Basildon Council’s action centres on 49 illegal pitches which it is believed were home to 400 travellers on the green belt site at Crays Hill, Basildon.
In the 1970’s Basildon Council granted planning permission to 40 English Romany Gypsy families to live beside what was then a scrap yard. After being denied permission to carry on his business the owner of the scrap yard sold Dale Farm to an Irish travelling family for £122,000 in 1996. Over the next nine years the number of families at the site grew considerable and various breaches of planning control took place. In 2005 Basildon Council resolved to take action by serving Planning Enforcement Notices as the Council was within the 10 year time limit to take action against the breaches.
After a Public Inquiry in 2006 upheld the Enforcement Notices Basildon Council subsequently resolved to evict 14 families on the illegal part of the site. In 2008 the travellers challenged the Council’s action in the High Court which ruled that the Council’s planned evictions were unlawful. However, that Judgment was overturned by the Court of Appeal.
In March this year the Basildon Council voted to once again go ahead with the eviction.
Since March 2011 the residents of Dale Farm, with the backing of the Gypsy Council and activists, have made numerous last ditch legal appeals in an attempt to save the site. On 19th September 2011 Basildon Council brought in bailiffs to clear the site but had to stop when the residents obtained a High Court Injunction.
However, on 12th October 2011 three applications for judicial review of Basildon Council’s decision to take action were refused. In was argued by the residents that the Council’s decision to take direct action to clear the site of the 400 residents, including 100 children, was in breach of their human rights, was unreasonable and that they had not been offered suitable alternative accommodation. Mr Justice Ouseley dismissed the arguments observing that the issues had been properly taken into account in many legal actions over the years.

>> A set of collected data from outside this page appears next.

(* ===== verification/TbTerm.v ===== *)
(** * life/termbox2.h: what the terminal shows

    A model of the terminal the library writes to: a grid of cells, a cursor and
    a pen, driven by the bytes it receives.  It knows the control sequences the
    capabilities of the built-in terminals and the hard-coded sequences use, and
    gives no result for any other, so that a theorem that says it has one also
    says that nothing else is sent.  It advances by the widths of the library's
    own table, which is what the library assumes of its terminal. *)

From stdpp Require Import prelude list_numbers strings gmap.
From Stdlib Require Import ZArith Lia.
From S2P Require Import Prelude CLib Posix TbTables TbText TbBuf TbTrie TbGlobal TbOutput TbPresent.
Open Scope Z_scope.

(** ** The terminal *)

(** A wide character takes two cells; a cell whose other half was overwritten
    shows nothing definite. *)
Inductive glyph := Narrow (c : Z) | Left (c : Z) | Right | Broken.

Record vcell := mk_vcell { v_glyph : glyph; v_pen : pen }.

(** Between sequences; after an escape; after [ESC (]; in a control sequence,
    with its parameter bytes; in a character, with the number of bytes to come
    after the next one. *)
Inductive vstate := Ground | Escape | Charset | Csi (acc : list Z) | Utf8 (n : nat) (acc : Z).

Record vt := mk_vt {
  vt_cols : Z;
  vt_rows : Z;
  vt_grid : Z -> Z -> vcell;
  vt_x : Z;
  vt_y : Z;
  vt_pen : pen;
  vt_state : vstate
}.

Definition set_vt_state s v := mk_vt (vt_cols v) (vt_rows v) (vt_grid v) (vt_x v) (vt_y v) (vt_pen v) s.
Definition set_vt_pen p v := mk_vt (vt_cols v) (vt_rows v) (vt_grid v) (vt_x v) (vt_y v) p (vt_state v).
Definition set_vt_pos x y v := mk_vt (vt_cols v) (vt_rows v) (vt_grid v) x y (vt_pen v) (vt_state v).
Definition set_vt_grid g v := mk_vt (vt_cols v) (vt_rows v) g (vt_x v) (vt_y v) (vt_pen v) (vt_state v).

Definition grid_set (x y : Z) (c : vcell) (g : Z -> Z -> vcell) : Z -> Z -> vcell :=
  fun x' y' => if (x' =? x) && (y' =? y) then c else g x' y'.

(** Before a cell is overwritten: the other half of a wide character goes. *)
Definition break_at (x y : Z) (g : Z -> Z -> vcell) : Z -> Z -> vcell :=
  match v_glyph (g x y) with
  | Left _ => grid_set (x + 1) y (mk_vcell Broken (v_pen (g x y))) g
  | Right => grid_set (x - 1) y (mk_vcell Broken (v_pen (g x y))) g
  | _ => g
  end.

(** A character that fits in the row; after the last column the cursor stays
    behind it. *)
Definition vt_print (c : Z) (v : vt) : option vt :=
  let w := width_spec c in
  let x := vt_x v in
  let y := vt_y v in
  if vt_cols v <? x + w then None
  else if w =? 1 then
    Some (set_vt_pos (x + 1) y
      (set_vt_grid (grid_set x y (mk_vcell (Narrow c) (vt_pen v)) (break_at x y (vt_grid v))) v))
  else if w =? 2 then
    Some (set_vt_pos (x + 2) y
      (set_vt_grid (grid_set (x + 1) y (mk_vcell Right (vt_pen v))
        (grid_set x y (mk_vcell (Left c) (vt_pen v)) (break_at (x + 1) y (break_at x y (vt_grid v))))) v))
  else None.

(** Erased cells are spaces in the background color. *)
Definition erased (p : pen) : vcell := mk_vcell (Narrow 32) (mk_pen ∅ Default (p_bg p)).

Definition vt_erase_below (v : vt) : vt :=
  set_vt_grid (fun x y => if (vt_y v <? y) || (y =? vt_y v) && (vt_x v <=? x)
    then erased (vt_pen v) else vt_grid v x y) v.

Definition vt_params (acc : list Z) : option (list Z) :=
  match acc with [] => Some [] | _ => parse_params (S (length acc)) (acc ++ [109]) end.

Definition vt_clamp (n m : Z) : Z := Z.min (Z.max n 1) m - 1.

(** Control sequences: [m], [H], [J]; those that set modes, the cursor's shape
    or the window's title ([h], [l], [c], [t]) change nothing that is shown. *)
Definition vt_csi (acc : list Z) (final : Z) (v : vt) : option vt :=
  if final =? 109 then
    ps ← vt_params acc;
    Some (set_vt_pen (match ps with [] => plain_pen | _ => sgr_apply (length ps) ps (vt_pen v) end) v)
  else if final =? 72 then
    ps ← vt_params acc;
    match ps with
    | [] => Some (set_vt_pos 0 0 v)
    | [r; c] => Some (set_vt_pos (vt_clamp c (vt_cols v)) (vt_clamp r (vt_rows v)) v)
    | _ => None
    end
  else if final =? 74 then
    ps ← vt_params acc;
    match ps with
    | [] => Some (vt_erase_below v)
    | [2] => Some (set_vt_grid (fun _ _ => erased (vt_pen v)) v)
    | _ => None
    end
  else if bool_decide (final ∈ [104; 108; 99; 116]) then Some v
  else None.

(** The first byte of a character of several bytes: how many follow, and its bits. *)
Definition utf8_lead (b : Z) : option (nat * Z) :=
  if (192 <=? b) && (b <? 224) then Some (0%nat, b - 192)
  else if (224 <=? b) && (b <? 240) then Some (1%nat, b - 224)
  else if (240 <=? b) && (b <? 248) then Some (2%nat, b - 240)
  else if (248 <=? b) && (b <? 252) then Some (3%nat, b - 248)
  else if (252 <=? b) && (b <? 254) then Some (4%nat, b - 252)
  else None.

(** One byte.  [SI], which only selects a character set, is ignored, like the
    keypad modes and the saving of the cursor. *)
Definition vt_byte (b : Z) (v : vt) : option vt :=
  match vt_state v with
  | Ground =>
      if b =? 27 then Some (set_vt_state Escape v)
      else if b =? 15 then Some v
      else if (32 <=? b) && (b <? 127) then vt_print b v
      else '(n, a) ← utf8_lead b; Some (set_vt_state (Utf8 n a) v)
  | Escape =>
      if b =? 91 then Some (set_vt_state (Csi []) v)
      else if b =? 40 then Some (set_vt_state Charset v)
      else if bool_decide (b ∈ [61; 62; 55]) then Some (set_vt_state Ground v)
      else None
  | Charset => Some (set_vt_state Ground v)
  | Csi acc =>
      if (48 <=? b) && (b <? 64) then Some (set_vt_state (Csi (acc ++ [b])) v)
      else if (64 <=? b) && (b <? 127) then vt_csi acc b (set_vt_state Ground v)
      else None
  | Utf8 n a =>
      if (128 <=? b) && (b <? 192) then
        let a := a * 64 + (b - 128) in
        match n with
        | O => vt_print a (set_vt_state Ground v)
        | S n => Some (set_vt_state (Utf8 n a) v)
        end
      else None
  end.

Fixpoint vt_run (bs : list Z) (v : vt) : option vt :=
  match bs with
  | [] => Some v
  | b :: bs' => v' ← vt_byte b v; vt_run bs' v'
  end.

(** ** Running sequences *)

Lemma vt_run_cons b bs v : vt_run (b :: bs) v = vt_byte b v ≫= vt_run bs.
Proof. done. Qed.

Lemma vt_run_app a b v : vt_run (a ++ b) v = vt_run a v ≫= vt_run b.
Proof.
  revert v. induction a as [|x a IH]; intros v; [done|]. cbn [vt_run app].
  destruct (vt_byte x v) as [v'|]; [apply IH|done].
Qed.

Lemma vt_run_cat a b v v1 v2 : vt_run a v = Some v1 -> vt_run b v1 = Some v2 -> vt_run (a ++ b) v = Some v2.
Proof. intros Ha Hb. by rewrite vt_run_app, Ha. Qed.

Lemma set_ground v : vt_state v = Ground -> set_vt_state Ground v = v.
Proof. destruct v. by intros [= ->]. Qed.

Definition param_byte (b : Z) : Prop := 48 <= b < 64.

Lemma vt_run_params acc bs r v :
  Forall param_byte bs ->
  vt_run (bs ++ r) (set_vt_state (Csi acc) v) = vt_run r (set_vt_state (Csi (acc ++ bs)) v).
Proof.
  intros Hb. revert acc. induction Hb as [|b bs Hb Hbs IH]; intros acc; cbn [app vt_run]; [by rewrite app_nil_r|].
  unfold vt_byte at 1. cbn [vt_state set_vt_state].
  rewrite (proj2 (Z.leb_le 48 b)), (proj2 (Z.ltb_lt b 64)) by (unfold param_byte in Hb; lia). cbn [andb mbind option_bind].
  change (set_vt_state (Csi (acc ++ [b])) (set_vt_state (Csi acc) v)) with (set_vt_state (Csi (acc ++ [b])) v).
  rewrite IH. by rewrite <- app_assoc.
Qed.

(** A whole control sequence. *)
Lemma vt_run_csi acc final v :
  vt_state v = Ground -> Forall param_byte acc -> 64 <= final < 127 ->
  vt_run (27 :: 91 :: acc ++ [final]) v = vt_csi acc final v.
Proof.
  intros Hv Hacc Hf. rewrite vt_run_cons. unfold vt_byte. rewrite Hv.
  change (vt_run (27 :: 91 :: ?l) v) with (vt_run (91 :: l) (set_vt_state Escape v)).
  change (27 =? 27) with true. cbv iota. cbn [mbind option_bind].
  change (vt_run (91 :: ?l) (set_vt_state Escape v)) with (vt_run l (set_vt_state (Csi []) v)).
  rewrite vt_run_params by done. cbn [app vt_run]. unfold vt_byte. cbn [vt_state set_vt_state].
  rewrite (proj2 (Z.ltb_ge final 64)), andb_false_r, (proj2 (Z.leb_le 64 final)), (proj2 (Z.ltb_lt final 127)) by lia.
  cbn [andb]. change (set_vt_state Ground (set_vt_state (Csi acc) v)) with (set_vt_state Ground v).
  rewrite set_ground by done. by destruct (vt_csi acc final v).
Qed.

Lemma join_param_bytes ps :
  ps <> [] -> Forall (fun p => 0 <= p) ps ->
  exists acc, join_params ps = acc ++ [109] /\ acc <> [] /\ Forall param_byte acc.
Proof.
  intros Hne Hp. assert (forall p, 0 <= p -> Forall param_byte (udec p)) as Hd.
  { intros p H. eapply Forall_impl; [by apply udec_digits|]. intros b Hb. apply isdigit_spec in Hb.
    unfold param_byte. lia. }
  induction Hp as [|p ps Hp Hps IH]; [done|]. destruct ps as [|q ps].
  - exists (udec p). split; [done|]. split; [by apply udec_nonnil|by apply Hd].
  - destruct IH as (acc & E & _ & Hacc); [done|]. exists (udec p ++ 59 :: acc).
    change (join_params (p :: q :: ps)) with (udec p ++ 59 :: join_params (q :: ps)).
    rewrite E, <- app_assoc. split; [done|]. split; [by destruct (udec p)|].
    apply Forall_app. split; [by apply Hd|]. constructor; [unfold param_byte; lia|done].
Qed.

(** A sequence of numbers, whatever ends it. *)
Lemma vt_run_numbers ps final v :
  vt_state v = Ground -> ps <> [] -> Forall (fun p => 0 <= p) ps -> 64 <= final < 127 ->
  exists acc, join_params ps = acc ++ [109] /\ vt_params acc = Some ps /\
    vt_run (27 :: 91 :: acc ++ [final]) v = vt_csi acc final v.
Proof.
  intros Hv Hne Hp Hf. destruct (join_param_bytes ps Hne Hp) as (acc & E & Hnil & Hacc).
  exists acc. split; [done|]. split; [|by apply vt_run_csi].
  unfold vt_params. destruct acc as [|b acc]; [done|]. rewrite <- E. apply parse_join; [done..|].
  pose proof (length_join ps Hne Hp) as H. rewrite E, length_app in H. simpl in *. lia.
Qed.

Lemma vt_run_sgr ps v :
  vt_state v = Ground -> ps <> [] -> Forall (fun p => 0 <= p) ps ->
  vt_run (esc "[" ++ join_params ps) v = Some (set_vt_pen (sgr_apply (length ps) ps (vt_pen v)) v).
Proof.
  intros Hv Hne Hp. destruct (vt_run_numbers ps 109 v Hv Hne Hp) as (acc & E & Hps & Hrun); [lia|].
  change (esc "[" ++ join_params ps) with (27 :: 91 :: join_params ps). rewrite E, Hrun.
  unfold vt_csi. cbn [Z.eqb Pos.eqb]. rewrite Hps. by destruct ps.
Qed.

Lemma vt_run_cursor x y v :
  vt_state v = Ground -> 0 <= x < vt_cols v -> 0 <= y < vt_rows v -> vt_cols v < 2 ^ 31 -> vt_rows v < 2 ^ 31 ->
  vt_run (cursor_bytes x y) v = Some (set_vt_pos x y v).
Proof.
  intros Hv Hx Hy Hc Hr. unfold cursor_bytes.
  rewrite (proj2 (Z.ltb_ge x 0)), (proj2 (Z.ltb_ge y 0)) by lia. cbn [orb].
  change (2 ^ 31) with 2147483648 in *.
  rewrite !wrapu_id by (change (2 ^ 32) with 4294967296; lia).
  destruct (vt_run_numbers [y + 1; x + 1] 72 v Hv) as (acc & E & Hps & Hrun);
    [done|repeat constructor; lia|lia|].
  assert (acc = udec (y + 1) ++ 59 :: udec (x + 1)) as ->.
  { cbn [join_params] in E. change (udec (y + 1) ++ 59 :: udec (x + 1) ++ [109])
      with (udec (y + 1) ++ (59 :: udec (x + 1)) ++ [109]) in E. rewrite app_assoc in E.
    by apply app_inj_tail in E as [<- _]. }
  change (esc "[" ++ ?a) with (27 :: 91 :: a).
  replace (udec (y + 1) ++ lit ";" ++ udec (x + 1) ++ lit "H") with
    ((udec (y + 1) ++ 59 :: udec (x + 1)) ++ [72]) by (by rewrite <- app_assoc).
  rewrite Hrun. unfold vt_csi. cbn [Z.eqb Pos.eqb]. rewrite Hps. cbn [mbind option_bind].
  unfold vt_clamp. do 2 f_equal; lia.
Qed.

In his ruling Mr Justice Ouseley found:
the residents had delayed too long in challenging Basildon Council’s decision to take action against them
the Council’s actions were not disproportionate
the travellers were breaking criminal law on a daily basis by remaining on site
The removal of the site was necessary to avoid the criminal law and planning system being brought into serious disrepute.
Although the residents were refused permission to appeal they vowed to ask the Court of Appeal to hear the case.
In what appeared to be the final nail in the coffin of the legal actions, on 17th October 2011 the residents of Dale Farm were refused permission to appeal against a High Court ruling giving Basildon Council the go-ahead to evict them.
Although Dale Farm is the most high profile case on unauthorised gypsy sites and is based on its own facts and issues, the general topic of unauthorised gypsy sites is certainly an emotive and topical issue.
As highlighted in Holmes & Hills' recent seminars on the Localism Act (organised by the firm's team of Planning Law solicitors), the Government’s proposed changes to the procedure for retrospective planning applications are said to be targeted at groups of travellers who move quickly on to a site and then apply for retrospective planning permission at the same time as appealing against an enforcement notice, thus buying more time by paralysing the planning system with multiple issues and appeals.
Our local authority clients will wait to see where the residents of Dale Farm go to in the hope that the problem doesn’t arrive on their patch. However, the underlying problem is that in many areas there is currently insufficient provision of authorised gypsy sites to meet the need. Until this issue is dealt with unauthorised gypsy sites will continue to appear, requiring ever quicker action to be taken by affected local authorities and land owners.